● **Task prompt**
Which lines have the string "FvbCurrentSize"? Copy all of them from the entries below.

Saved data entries

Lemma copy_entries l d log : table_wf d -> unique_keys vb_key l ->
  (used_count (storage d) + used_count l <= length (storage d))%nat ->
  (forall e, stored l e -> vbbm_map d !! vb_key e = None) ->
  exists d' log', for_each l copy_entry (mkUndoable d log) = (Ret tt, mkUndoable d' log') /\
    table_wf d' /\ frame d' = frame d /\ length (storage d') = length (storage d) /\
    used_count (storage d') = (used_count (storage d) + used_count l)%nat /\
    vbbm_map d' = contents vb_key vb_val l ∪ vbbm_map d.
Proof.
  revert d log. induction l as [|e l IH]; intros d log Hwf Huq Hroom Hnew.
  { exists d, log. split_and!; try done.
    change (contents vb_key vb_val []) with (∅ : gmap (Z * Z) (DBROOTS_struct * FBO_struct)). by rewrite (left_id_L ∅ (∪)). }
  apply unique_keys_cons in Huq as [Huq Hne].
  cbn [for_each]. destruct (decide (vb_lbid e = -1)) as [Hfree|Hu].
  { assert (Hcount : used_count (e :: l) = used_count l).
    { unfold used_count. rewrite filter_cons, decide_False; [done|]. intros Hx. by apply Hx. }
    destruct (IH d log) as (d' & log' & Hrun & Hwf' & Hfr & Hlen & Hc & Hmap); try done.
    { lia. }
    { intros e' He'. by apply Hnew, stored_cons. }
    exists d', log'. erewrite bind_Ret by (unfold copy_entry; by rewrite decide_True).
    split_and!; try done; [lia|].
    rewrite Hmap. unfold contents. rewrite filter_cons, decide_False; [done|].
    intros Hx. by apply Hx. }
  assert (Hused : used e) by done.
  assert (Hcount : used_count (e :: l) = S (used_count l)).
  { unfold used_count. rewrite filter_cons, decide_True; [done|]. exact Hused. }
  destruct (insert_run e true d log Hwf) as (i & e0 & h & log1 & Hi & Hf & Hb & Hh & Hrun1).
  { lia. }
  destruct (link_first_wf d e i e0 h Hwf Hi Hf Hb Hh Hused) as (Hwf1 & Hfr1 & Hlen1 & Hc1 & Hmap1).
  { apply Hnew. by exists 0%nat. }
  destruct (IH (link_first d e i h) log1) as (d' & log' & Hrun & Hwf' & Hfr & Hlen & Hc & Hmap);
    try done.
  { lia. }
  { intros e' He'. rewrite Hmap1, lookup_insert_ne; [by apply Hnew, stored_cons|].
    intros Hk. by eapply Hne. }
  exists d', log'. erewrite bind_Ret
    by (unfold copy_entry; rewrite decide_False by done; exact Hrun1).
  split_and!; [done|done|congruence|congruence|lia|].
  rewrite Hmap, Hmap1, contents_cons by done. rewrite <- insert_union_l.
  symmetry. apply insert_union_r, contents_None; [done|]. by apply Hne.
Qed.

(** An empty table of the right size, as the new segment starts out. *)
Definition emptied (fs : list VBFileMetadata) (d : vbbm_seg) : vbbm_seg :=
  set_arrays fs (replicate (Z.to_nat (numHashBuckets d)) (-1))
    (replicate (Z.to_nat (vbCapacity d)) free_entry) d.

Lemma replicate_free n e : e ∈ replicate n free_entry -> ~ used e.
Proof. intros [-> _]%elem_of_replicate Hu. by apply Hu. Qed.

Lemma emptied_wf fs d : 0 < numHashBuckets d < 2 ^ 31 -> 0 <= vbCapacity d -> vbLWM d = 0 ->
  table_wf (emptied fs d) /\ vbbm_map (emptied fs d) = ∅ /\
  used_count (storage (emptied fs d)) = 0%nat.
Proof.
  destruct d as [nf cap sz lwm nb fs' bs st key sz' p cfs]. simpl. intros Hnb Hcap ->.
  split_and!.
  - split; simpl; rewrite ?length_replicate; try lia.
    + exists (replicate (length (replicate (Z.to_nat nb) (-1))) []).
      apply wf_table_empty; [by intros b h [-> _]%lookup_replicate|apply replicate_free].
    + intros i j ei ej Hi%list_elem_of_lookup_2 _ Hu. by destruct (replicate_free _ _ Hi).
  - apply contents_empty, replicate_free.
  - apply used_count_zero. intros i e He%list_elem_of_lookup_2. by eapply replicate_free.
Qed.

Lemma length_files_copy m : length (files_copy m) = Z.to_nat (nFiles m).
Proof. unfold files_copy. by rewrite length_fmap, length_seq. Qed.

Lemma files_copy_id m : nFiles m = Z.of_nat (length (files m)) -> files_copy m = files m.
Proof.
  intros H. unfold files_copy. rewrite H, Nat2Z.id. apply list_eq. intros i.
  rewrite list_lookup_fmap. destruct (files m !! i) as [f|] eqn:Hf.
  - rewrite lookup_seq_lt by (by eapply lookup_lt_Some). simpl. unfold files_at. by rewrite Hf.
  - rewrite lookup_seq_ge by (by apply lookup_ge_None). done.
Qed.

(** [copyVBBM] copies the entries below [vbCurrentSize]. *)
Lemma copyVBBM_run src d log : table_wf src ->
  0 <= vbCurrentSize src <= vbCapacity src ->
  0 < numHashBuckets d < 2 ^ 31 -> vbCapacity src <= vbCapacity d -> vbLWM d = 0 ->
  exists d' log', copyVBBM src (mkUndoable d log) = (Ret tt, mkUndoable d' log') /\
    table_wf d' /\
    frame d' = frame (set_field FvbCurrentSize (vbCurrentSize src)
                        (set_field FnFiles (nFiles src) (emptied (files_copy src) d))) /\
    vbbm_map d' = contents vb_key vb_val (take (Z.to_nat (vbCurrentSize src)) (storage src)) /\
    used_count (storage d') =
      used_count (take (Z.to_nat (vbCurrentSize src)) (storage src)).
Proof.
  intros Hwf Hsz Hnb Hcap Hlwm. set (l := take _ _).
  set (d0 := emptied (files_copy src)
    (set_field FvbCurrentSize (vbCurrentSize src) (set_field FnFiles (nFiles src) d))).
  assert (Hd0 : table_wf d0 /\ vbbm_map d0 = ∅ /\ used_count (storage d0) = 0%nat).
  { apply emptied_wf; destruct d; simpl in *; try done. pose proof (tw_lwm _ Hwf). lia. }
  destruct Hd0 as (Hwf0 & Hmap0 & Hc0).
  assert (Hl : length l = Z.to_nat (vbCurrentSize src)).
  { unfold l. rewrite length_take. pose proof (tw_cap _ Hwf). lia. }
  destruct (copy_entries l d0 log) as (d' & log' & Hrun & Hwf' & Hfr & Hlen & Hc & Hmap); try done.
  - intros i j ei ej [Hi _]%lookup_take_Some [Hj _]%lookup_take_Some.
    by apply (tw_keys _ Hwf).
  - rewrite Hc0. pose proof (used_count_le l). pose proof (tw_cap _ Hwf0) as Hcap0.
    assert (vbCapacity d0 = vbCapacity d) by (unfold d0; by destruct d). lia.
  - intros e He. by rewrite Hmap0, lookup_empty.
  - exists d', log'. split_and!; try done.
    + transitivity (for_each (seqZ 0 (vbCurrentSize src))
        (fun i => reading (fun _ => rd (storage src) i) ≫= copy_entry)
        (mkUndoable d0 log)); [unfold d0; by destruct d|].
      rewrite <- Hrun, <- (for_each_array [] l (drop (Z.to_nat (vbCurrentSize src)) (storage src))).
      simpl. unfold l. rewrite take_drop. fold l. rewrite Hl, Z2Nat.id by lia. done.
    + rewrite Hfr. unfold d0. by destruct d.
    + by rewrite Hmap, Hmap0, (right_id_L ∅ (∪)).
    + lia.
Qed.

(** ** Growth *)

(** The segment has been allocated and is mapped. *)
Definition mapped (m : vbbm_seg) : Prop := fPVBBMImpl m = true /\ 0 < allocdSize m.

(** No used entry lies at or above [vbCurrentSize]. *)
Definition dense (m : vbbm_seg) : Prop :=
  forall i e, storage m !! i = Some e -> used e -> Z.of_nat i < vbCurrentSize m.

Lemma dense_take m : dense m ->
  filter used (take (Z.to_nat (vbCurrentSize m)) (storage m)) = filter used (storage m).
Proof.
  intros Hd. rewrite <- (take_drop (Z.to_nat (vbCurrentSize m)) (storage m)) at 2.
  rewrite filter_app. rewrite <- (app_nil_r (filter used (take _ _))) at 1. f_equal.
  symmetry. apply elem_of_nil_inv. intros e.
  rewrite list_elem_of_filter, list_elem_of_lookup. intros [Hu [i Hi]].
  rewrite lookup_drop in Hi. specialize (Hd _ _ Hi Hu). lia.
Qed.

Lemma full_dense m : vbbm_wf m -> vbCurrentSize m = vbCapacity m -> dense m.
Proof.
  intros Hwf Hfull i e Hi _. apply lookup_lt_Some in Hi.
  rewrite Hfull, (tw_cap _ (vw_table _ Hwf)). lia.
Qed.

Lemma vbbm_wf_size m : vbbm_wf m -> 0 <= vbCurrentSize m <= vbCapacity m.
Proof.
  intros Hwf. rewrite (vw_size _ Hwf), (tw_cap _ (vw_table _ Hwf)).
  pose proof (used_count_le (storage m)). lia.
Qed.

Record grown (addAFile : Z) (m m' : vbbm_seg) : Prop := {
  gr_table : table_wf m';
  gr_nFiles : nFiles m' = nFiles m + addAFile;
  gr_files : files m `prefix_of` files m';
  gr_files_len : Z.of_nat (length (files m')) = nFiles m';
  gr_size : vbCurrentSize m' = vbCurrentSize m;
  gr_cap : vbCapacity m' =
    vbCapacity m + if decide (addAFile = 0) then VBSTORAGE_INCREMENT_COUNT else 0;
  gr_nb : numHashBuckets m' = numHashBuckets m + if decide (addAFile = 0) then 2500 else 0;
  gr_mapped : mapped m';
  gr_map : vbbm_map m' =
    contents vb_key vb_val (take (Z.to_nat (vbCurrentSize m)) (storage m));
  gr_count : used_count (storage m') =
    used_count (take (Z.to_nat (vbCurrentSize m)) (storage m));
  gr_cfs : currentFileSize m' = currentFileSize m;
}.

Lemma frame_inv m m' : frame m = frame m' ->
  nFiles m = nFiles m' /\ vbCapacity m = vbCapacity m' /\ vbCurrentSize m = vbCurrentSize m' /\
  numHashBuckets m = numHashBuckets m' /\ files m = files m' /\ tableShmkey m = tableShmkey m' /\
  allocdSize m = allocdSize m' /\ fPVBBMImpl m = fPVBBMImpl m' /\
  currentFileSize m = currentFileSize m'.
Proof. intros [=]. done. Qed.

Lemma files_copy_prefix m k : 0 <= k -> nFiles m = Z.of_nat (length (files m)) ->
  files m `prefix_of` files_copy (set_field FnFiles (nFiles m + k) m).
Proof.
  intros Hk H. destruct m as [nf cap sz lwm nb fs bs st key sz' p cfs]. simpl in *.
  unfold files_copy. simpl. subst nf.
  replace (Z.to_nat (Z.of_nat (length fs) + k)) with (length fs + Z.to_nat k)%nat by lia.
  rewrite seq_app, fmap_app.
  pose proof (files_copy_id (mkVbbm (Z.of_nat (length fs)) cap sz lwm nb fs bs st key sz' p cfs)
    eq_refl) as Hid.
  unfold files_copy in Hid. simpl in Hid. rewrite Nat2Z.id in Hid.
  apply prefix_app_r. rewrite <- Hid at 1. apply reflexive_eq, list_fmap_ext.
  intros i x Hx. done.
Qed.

● **Output for this task**
    frame d' = frame (set_field FvbCurrentSize (vbCurrentSize src)
    (set_field FvbCurrentSize (vbCurrentSize src) (set_field FnFiles (nFiles src) d))).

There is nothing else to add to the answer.